Growing up, Dr. Michael Gill’s household’s household always valued education. His mother taught for 40 years and while he didn’t decide to go into teaching until halfway through his undergraduate work, he has never regretted the decision.
“The biggest thrill that I get is when a former student looks me up and thanks me for assisting them in some way,” Gill said. “A simple thank you makes all of the work more than worthwhile.”
Gill describes his professional career as somewhat traditional. Throughout his professional journey, he has served as a teacher, dean of students, assistant principal, a middle school principal, the executive principal for career and technical education and also the director of middle school education. He worked mostly in Chesterfield County Public Schools until 2014, when he went to Hanover as the assistant superintendent for instructional leadership. Most recently, Gill became the county’s 13th Superintendent of Schools.

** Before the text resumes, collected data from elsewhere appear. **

(** The [click] listener of the clear button. *)
Definition on_clear_click (p : t) : t :=
  let ui := Ui.clearTranscript (view p) in
  let ui := Ui.clearError ui in
  set_view (Ui.setStatus idle "Transcript cleared." ui) p.

(** What the page can receive: the events of the three buttons, the
    settling of a clipboard write, and everything the browser delivers
    to the pipeline. *)
Inductive Input : Type :=
| mousedown
| mouseup
| mouseleave
| keydown (code : string)
| keyup (code : string)
| copy_click
| clear_click
| copy_settled (written : bool)
| browser (ev : Event).

Definition enabled (i : Input) (p : t) : bool :=
  match i with
  | mousedown | mouseup | mouseleave | keydown _ | keyup _ => true
  | copy_click => copyButton p
  | clear_click => clearButton p
  | copy_settled _ => negb (bool_decide (clipboardWrites p = []))
  | browser Activate | browser Deactivate => false
  | browser ev => App.enabled ev (world p)
  end.

(** The listener that runs, and whether it called [preventDefault]. *)
Definition react (i : Input) (p : t) : t * bool :=
  match i with
  | mousedown => (task (startPushToTalk (apiKey p)) p, false)
  | mouseup => (task stopPushToTalk p, false)
  | mouseleave => (task on_mouseleave p, false)
  | keydown code =>
      if is_talk_key code then (task (startPushToTalk (apiKey p)) p, true)
      else (p, false)
  | keyup code =>
      if is_talk_key code then (task stopPushToTalk p, true) else (p, false)
  | copy_click => (on_copy_click p, false)
  | clear_click => (on_clear_click p, false)
  | copy_settled written => (on_copy_settled written p, false)
  | browser ev =>
      (task (App.react (apiKey p) JSON_parse toLowerCase Number_toString ev) p, false)
  end.

Definition step (i : Input) (p : t) : option t :=
  if enabled i p then Some (fst (react i p)) else None.

Fixpoint run (inputs : list Input) (p : t) : option t :=
  match inputs with
  | [] => Some p
  | i :: rest =>
      match step i p with
      | Some p' => run rest p'
      | None => None
      end
  end.

(** The pages a document and a key can lead to. *)
Inductive reachable (doc : Ui.Document) (key : option JS.str) : t -> Prop :=
| reachable_started (p : t) :
    DOMContentLoaded doc key = Started p -> reachable doc key p
| reachable_step (p p' : t) (i : Input) :
    reachable doc key p -> step i p = Some p' -> reachable doc key p'.

End Script.

End Page.

(** * Further notions used in the statements *)

Module Capture.

Import App.

(** A graph in full operation: the tracks live, the context open, both
    connections made and the handler installed. *)
Definition running (g : Media.Graph) : bool :=
  Media.tracksLive g && negb (Media.contextClosed g) &&
  Media.sourceConnected g && Media.processorConnected g &&
  Media.onaudioprocess g.

(** The same graph with everything [stop] undoes undone. *)
Definition shut (g : Media.Graph) : Media.Graph :=
  Media.mk (Media.sampleRate g) false true false false false.

(** The four handles name the same graph or are all null, and a graph
    they name exists and is in full operation. *)
Record inv (w : World) : Prop := {
  handles_agree :
    mediaStream w = audioContext w /\ sourceNode w = audioContext w /\
    processorNode w = audioContext w;
  held_is_running : forall g, audioContext w = Some g ->
    (g < length (graphs w))%nat /\ running (the_graph w g) = true
}.

(** Graph [g] is in full operation and no handle names it. *)
Definition orphaned (g : nat) (w : World) : Prop :=
  inv w /\ (g < length (graphs w))%nat /\
  running (the_graph w g) = true /\ audioContext w <> Some g.

End Capture.

Module Invariant.

Import App.

(** [m] keeps [Q], whether it returns or throws. *)
Definition preserves {A} (Q : World -> Prop) (m : M A) : Prop :=
  forall w, Q w -> Q (snd (m w)).

(** The credential travels as the second subprotocol, and frames are
    delivered as array buffers. *)
Definition authenticated (apiKey : JS.str) (s : WS.WebSocket) : Prop :=
  WS.protocols s = [JS.lit "token"; apiKey] /\
  WS.binaryType s = JS.lit "arraybuffer".

Definition all_authenticated (apiKey : JS.str) (w : World) : Prop :=
  Forall (authenticated apiKey) (sockets w).

(** A socket exists only when the constructor accepts the credential
    as a subprotocol. *)
Definition key_accepted (apiKey : JS.str) (w : World) : Prop :=
  sockets w = [] \/ WS.acceptable [JS.lit "token"; apiKey] = true.

(** A console line or a text for the transcript. *)
Definition log_or_text (e : Effect) : Prop :=
  match e with
  | ConsoleLog _ | ConsoleError _ | UiAppendText _ => True
  | _ => False
  end.

(** Since [w0], only such calls were made. *)
Definition logged_since (w0 w : World) : Prop :=
  exists new, trace w = trace w0 ++ new /\ Forall log_or_text new.

(** Nothing has been thrown past a listener. *)
Definition no_uncaught (w : World) : Prop :=
  forall e, ~ In (Uncaught e) (trace w).

End Invariant.

Module Wire.

(** The two bytes [setInt16] writes for a sample, low byte first. *)
Definition sample_bytes (x : spec_float) : list Z :=
  let raw := Number.ToInt16 (Linear16.scaled_sample x) mod 65536 in
  [raw mod 256; raw / 256].

(** A binary frame on the wire is the encoding of a block of samples. *)
Definition encoded (e : WS.WireEvent) : Prop :=
  match e with
  | WS.Sent (WS.Binary payload) =>
      exists chunk, Linear16.float32ToLinear16 chunk = Normal payload
  | _ => True
  end.

Definition all_encoded (w : App.World) : Prop :=
  forall ws s, App.sockets w !! ws = Some s -> Forall encoded (WS.wire s).

End Wire.

(** * A concrete host, to run the program on *)

Module Demo.

Import App.

Definition apiKey : JS.str := JS.lit "secret".

Definition quoted (s : string) : JS.str := [34%N] ++ JS.lit s ++ [34%N].

(** Two frames as the service sends them, and one that is not JSON. *)
Definition results_text : JS.str :=
  JS.lit "{" ++ quoted "type" ++ JS.lit ":" ++ quoted "Results" ++ JS.lit ","
  ++ quoted "channel" ++ JS.lit ":{" ++ quoted "alternatives" ++ JS.lit ":[{"
  ++ quoted "transcript" ++ JS.lit ":" ++ quoted " hello world " ++ JS.lit "}]}}".

Definition metadata_text : JS.str :=
  JS.lit "{" ++ quoted "type" ++ JS.lit ":" ++ quoted "Metadata" ++ JS.lit "}".

Definition garbage_text : JS.str := JS.lit "{not json".

Definition results_value : JS.value :=
  JS.Obj
    [(JS.lit "type", JS.Str (JS.lit "Results"));
     (JS.lit "channel",
      JS.Obj
        [(JS.lit "alternatives",
          JS.Arr [JS.Obj [(JS.lit "transcript", JS.Str (JS.lit " hello world "))]])])].

Definition metadata_value : JS.value :=
  JS.Obj [(JS.lit "type", JS.Str (JS.lit "Metadata"))].

(** A [JSON.parse] that knows these two frames and rejects the rest. *)
Definition JSON_parse (raw : JS.str) : option JS.value :=
  if bool_decide (raw = results_text) then Some results_value
  else if bool_decide (raw = metadata_text) then Some metadata_value
  else None.

(** Lower-casing of the ASCII letters. *)
Definition toLowerCase (s : JS.str) : JS.str :=
  map (fun c => if ((65 <=? c) && (c <=? 90))%N then (c + 32)%N else c) s.

Definition Number_toString (n : spec_float) : JS.str := JS.lit "0".

Definition run_from_start (evs : list Event) : option World :=
  run apiKey JSON_parse toLowerCase Number_toString evs initial.

Definition world_after (evs : list Event) : World :=
  match run_from_start evs with
  | Some w => w
  | None => initial
  end.

(** Binary32 samples: 0.5, -1 and 2. *)
Definition half : spec_float := S754_finite false 8388608 (-24).
Definition minus_one : spec_float := S754_finite true 8388608 (-23).
Definition two : spec_float := S754_finite false 8388608 (-22).

(** Press, handshake done, microphone granted at 48 kHz, one block. *)
Definition streaming_trace : list Event :=
  [Activate; WsOpened 0; MicGranted 48000; AudioProcess 0 [half; minus_one]].

(** ... then release, and press again. *)
Definition repress_trace : list Event :=
  streaming_trace ++ [Deactivate; Activate].

(** A first press only: the handshake is pending. *)
Definition connecting_trace : list Event := [Activate].

(** A press whose microphone request is still pending when the button
    is released, then a second press: both requests are granted while
    the button is held, and graph 0 loses its handles to graph 1. *)
Definition orphan_trace : list Event :=
  [Activate; WsOpened 0; Deactivate; Activate; WsOpened 1;
   MicGranted 48000; MicGranted 44100].

(** ... then a release, a third press and its handshake, and a block
    from graph 0. *)
Definition orphan_heard_trace : list Event :=
  orphan_trace ++ [Deactivate; Activate; WsOpened 2; AudioProcess 0 [half]].

End Demo.

(** * A concrete page *)

Module DemoPage.

(** A layout in which each code unit takes one unit of height. *)
Definition scrollHeight (text : JS.str) : N := N.of_nat (length text).

(** The page as shipped: every element present, nothing shown, the
    status element carrying a class of the style sheet. *)
Definition document : Ui.Document :=
  Ui.mkDocument (Some ([], 0%N)) (Some ("Idle", ["status"; "error"])%string)
    (Some ""%string) true true true.

Definition boot : Page.Boot :=
  Page.DOMContentLoaded document (Some Demo.apiKey).

Definition run_from_boot (inputs : list Page.Input) : option Page.t :=
  match boot with
  | Page.Started p =>
      Page.run scrollHeight Demo.JSON_parse Demo.toLowerCase Demo.Number_toString
        inputs p
  | _ => None
  end.

Definition page_after (inputs : list Page.Input) : Page.t :=
  match run_from_boot inputs with
  | Some p => p
  | None => Page.mk [] App.initial (Ui.mkView [] 0 "" [] "" []) false false [] None
  end.

(** Press, handshake done, microphone granted, one transcript received. *)
Definition heard : list Page.Input :=
  [Page.mousedown; Page.browser (App.WsOpened 0);
   Page.browser (App.MicGranted 48000);
   Page.browser (App.WsMessage 0 (App.TextData Demo.results_text))].

End DemoPage.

As Hanover County superintendent, he plans to concentrate on providing the most relevant learning experience “so students are both well versed in their many career path options and well prepared in order to succeed in whichever pathway they choose.” While he agrees there will always be room for improvement, Gill thinks public education often receives unfair criticism.
“Those who dedicate their lives to education are among the most professional, skilled and undervalued employees in any sector.”

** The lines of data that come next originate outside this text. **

(** * The Medicamenta.me Python SDK: transport, resource facades and
      webhook signature verification

    A shallow embedding of [sdk/python/medicamenta/__init__.py].  Python
    functions become Rocq functions; a call that can raise returns a
    [result], and [try]/[except] is a [match] on it.  The one place where
    the module talks to the outside, [session.request], is a node of a
    small interaction type, so that the request an operation builds can be
    read off the operation itself. *)

From Stdlib Require Import NArith ZArith List String Ascii Lia.
From Corelib Require Import PrimFloat.
From stdpp Require Import base option list strings gmap pretty.
Import ListNotations.

Set Warnings "-register-all".

(** ** Python values and outcomes *)

(** The values that travel as query parameters and JSON bodies, and that
    [response.json()] hands back. *)
Inductive pyvalue : Type :=
  | PNone
  | PBool (b : bool)
  | PInt (n : Z)
  | PFloat (x : float)
  | PStr (s : string)
  | PList (l : list pyvalue)
  | PDict (d : gmap string pyvalue).

(** [v is None] *)
Definition is_None (v : pyvalue) : bool :=
  match v with PNone => true | _ => false end.

(** An [Optional[str]] argument as a value. *)
Definition of_optional (o : option string) : pyvalue :=
  match o with Some s => PStr s | None => PNone end.

(** The text of an f-string [f'{prefix}{v}'].  A [str] is spliced in as it
    is, so the text is known; any other value goes through [str()], whose
    output is kept symbolic. *)
Inductive text : Type :=
  | Text (s : string)
  | Formatted (prefix : string) (v : pyvalue).

Definition fstring (prefix : string) (v : pyvalue) : text :=
  match v with
  | PStr s => Text (prefix +:+ s)
  | _ => Formatted prefix v
  end.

“It has been my experience that the overwhelming majority of those who dedicate their lives to education are among the most professional, skilled and undervalued employees in any sector,” Gill said. “With that in mind, I want the community to know that their children are in the best of hands in our classrooms.”

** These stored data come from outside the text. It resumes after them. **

Lemma TrimSuffix_slash_inv s :
  Strings.TrimSuffix_slash s = s \/ s = Strings.TrimSuffix_slash s ++ "/".
Proof.
  induction s as [|c rest IH]; [left; reflexivity|].
  cbn [Strings.TrimSuffix_slash]. destruct rest as [|c' rest'].
  - destruct (Ascii.eqb_spec c "/") as [->|]; [right|left]; reflexivity.
  - destruct IH as [IH|IH].
    + left. rewrite IH. reflexivity.
    + right. rewrite append_cons. rewrite <- IH. reflexivity.
Qed.

(** The three pieces of [a/prefix/seg]. *)
Lemma Split_slash_three a prefix seg :
  Strings.slashFree a = true -> Strings.slashFree prefix = true ->
  Strings.slashFree seg = true ->
  Strings.Split_slash (a ++ String "/" (prefix ++ String "/" seg))
  = [a; prefix; seg].
Proof.
  intros Ha Hp Hs.
  rewrite Split_slash_app, Split_slash_app, Split_slash_free by assumption.
  reflexivity.
Qed.

Lemma parseJobIDFromPath_parts path prefix a seg n :
  Strings.slashFree a = true -> Strings.slashFree prefix = true ->
  Strings.slashFree seg = true ->
  Strings.TrimSuffix_slash path = a ++ String "/" (prefix ++ String "/" seg) ->
  Strconv.Atoi seg = Some n ->
  parseJobIDFromPath path prefix = Some n.
Proof.
  intros Ha Hp Hs Et Hn. unfold parseJobIDFromPath.
  rewrite Et, Split_slash_three by assumption.
  rewrite String.eqb_refl. exact Hn.
Qed.

(** X1.  [parseJobIDFromPath] accepts exactly the paths that, after one
    trailing slash is dropped, consist of three pieces [a/prefix/seg] with
    [seg] a decimal [int] (an optional sign included); the result is that
    number.  The first piece is not looked at. *)
Theorem parseJobIDFromPath_accepts_exactly (path prefix : string) (n : Z) :
  Strings.slashFree prefix = true ->
  (parseJobIDFromPath path prefix = Some n <->
   exists a seg,
     Strings.slashFree a = true /\ Strings.slashFree seg = true /\
     Strings.TrimSuffix_slash path = a ++ String "/" (prefix ++ String "/" seg) /\
     Strconv.Atoi seg = Some n).
Proof.
  intros Hp. unfold parseJobIDFromPath. split.
  - destruct (Strings.Split_slash (Strings.TrimSuffix_slash path))
      as [|p0 [|p1 [|p2 [|p3 ps]]]] eqn:E; try discriminate.
    destruct (String.eqb_spec p1 prefix) as [->|]; [|discriminate].
    intros Hn. exists p0, p2.
    destruct (Split_slash_inv _ _ _ E) as (H0 & _ & Hrest).
    destruct (Hrest ltac:(discriminate)) as (t1 & Et & E1).
    destruct (Split_slash_inv _ _ _ E1) as (_ & _ & Hrest1).
    destruct (Hrest1 ltac:(discriminate)) as (t2 & Et1 & E2).
    destruct (Split_slash_inv _ _ _ E2) as (H2 & Hlast & _).
    rewrite (Hlast eq_refl) in Et1. subst t1.
    split; [exact H0|]. split; [exact H2|]. split; [exact Et | exact Hn].
  - intros (a & seg & Ha & Hs & Et & Hn).
    exact (parseJobIDFromPath_parts path prefix a seg n Ha Hp Hs Et Hn).
Qed.

Lemma parseJobIDFromPath_accepts_exactly_witness :
  parseJobIDFromPath "/status/42/" "status" = Some 42.
Proof.
  apply (parseJobIDFromPath_accepts_exactly "/status/42/" "status" 42 eq_refl).
  exists "", "42". repeat split.
Defined.

(** X2.  [parseAPIJobIDFromPath] accepts exactly the paths that, after one
    trailing slash is dropped, are [a/api/status/seg] with [seg] a decimal
    [int]; the result is that number. *)
Theorem parseAPIJobIDFromPath_accepts_exactly (path : string) (n : Z) :
  parseAPIJobIDFromPath path = Some n <->
  exists a seg,
    Strings.slashFree a = true /\ Strings.slashFree seg = true /\
    Strings.TrimSuffix_slash path = a ++ "/api/status/" ++ seg /\
    Strconv.Atoi seg = Some n.
Proof.
  unfold parseAPIJobIDFromPath. split.
  - destruct (Strings.Split_slash (Strings.TrimSuffix_slash path))
      as [|p0 [|p1 [|p2 [|p3 [|p4 ps]]]]] eqn:E; try discriminate.
    destruct (String.eqb_spec p1 "api") as [->|]; [|discriminate].
    destruct (String.eqb_spec p2 "status") as [->|]; [|discriminate].
    cbn [andb]. intros Hn. exists p0, p3.
    destruct (Split_slash_inv _ _ _ E) as (H0 & _ & Hrest).
    destruct (Hrest ltac:(discriminate)) as (t1 & Et & E1).
    destruct (Split_slash_inv _ _ _ E1) as (_ & _ & Hrest1).
    destruct (Hrest1 ltac:(discriminate)) as (t2 & Et1 & E2).
    destruct (Split_slash_inv _ _ _ E2) as (_ & _ & Hrest2).
    destruct (Hrest2 ltac:(discriminate)) as (t3 & Et2 & E3).
    destruct (Split_slash_inv _ _ _ E3) as (H3 & Hlast & _).
    rewrite (Hlast eq_refl) in Et2. subst t2 t1.
    split; [exact H0|]. split; [exact H3|]. split; [exact Et | exact Hn].
  - intros (a & seg & Ha & Hs & Et & Hn). rewrite Et.
    change (a ++ "/api/status/" ++ seg)
      with (a ++ String "/" ("api" ++ String "/" ("status" ++ String "/" seg))).
    rewrite Split_slash_app, Split_slash_app, Split_slash_app, Split_slash_free
      by (assumption || reflexivity).
    cbn [String.eqb Ascii.eqb Bool.eqb andb]. exact Hn.
Qed.

(** X3.  The link [/status/<ID>] that the list pages print for a job parses
    back to that job's ID, with or without a trailing slash. *)
Theorem status_link_parses_back (id : Z) :
  GoInt.inRange id ->
  parseJobIDFromPath (statusLink id) "status" = Some id /\
  parseJobIDFromPath (statusLink id ++ "/") "status" = Some id.
Proof.
  intros Hid. unfold statusLink.
  assert (Hgen : forall path,
            Strings.TrimSuffix_slash path = "/status/" ++ Strings.formatInt id ->
            parseJobIDFromPath path "status" = Some id).
  { intros path Et. apply parseJobIDFromPath_parts with "" (Strings.formatInt id);
      try reflexivity.
    - apply slashFree_formatInt.
    - exact Et.
    - apply Atoi_formatInt. exact Hid. }
  split; apply Hgen.
  - apply (TrimSuffix_slash_keep "/status/").
    + apply slashFree_formatInt.
    + apply formatInt_nonempty.
  - apply TrimSuffix_slash_app.
Qed.

Lemma status_link_parses_back_witness :
  parseJobIDFromPath (statusLink 12) "status" = Some 12.
Proof.
  apply (status_link_parses_back 12). vm_compute. split; discriminate.
Defined.

End PathTheorems.

Section RouteTheorems.

Local Open Scope string_scope.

After receiving three degrees from VCU and teaching as a professor of practice in the Ed.D program for four years, Gill calls his time at VCU a testament to how he feels about the university and the School of Education. He originally chose the VCU School of Education because of the school’s reputation, outstanding professors and also the convenience for Richmond-area residents. One of his favorite memories occurred after his Ph.D. defense when his capstone committee said, “Congratulations, Dr.Gill.” While he doesn’t necessarily care for titles, he said “it symbolized years of hard work and was a proud moment for me.”
“Simply put, I owe a lot to VCU and am proud to call myself a Ram,” Gill said. “As a lifelong Richmond-area resident, I’m especially proud to see the growth of VCU and the quality of the School of Education. It makes Richmond proud.”
For students interested in similar career paths, Gill suggests two key things. First, students should make sure they truly have a passion for teaching and second, they should never stop learning.
“The best teachers are those who dedicate themselves to staying current and being the best learners,” Gill said.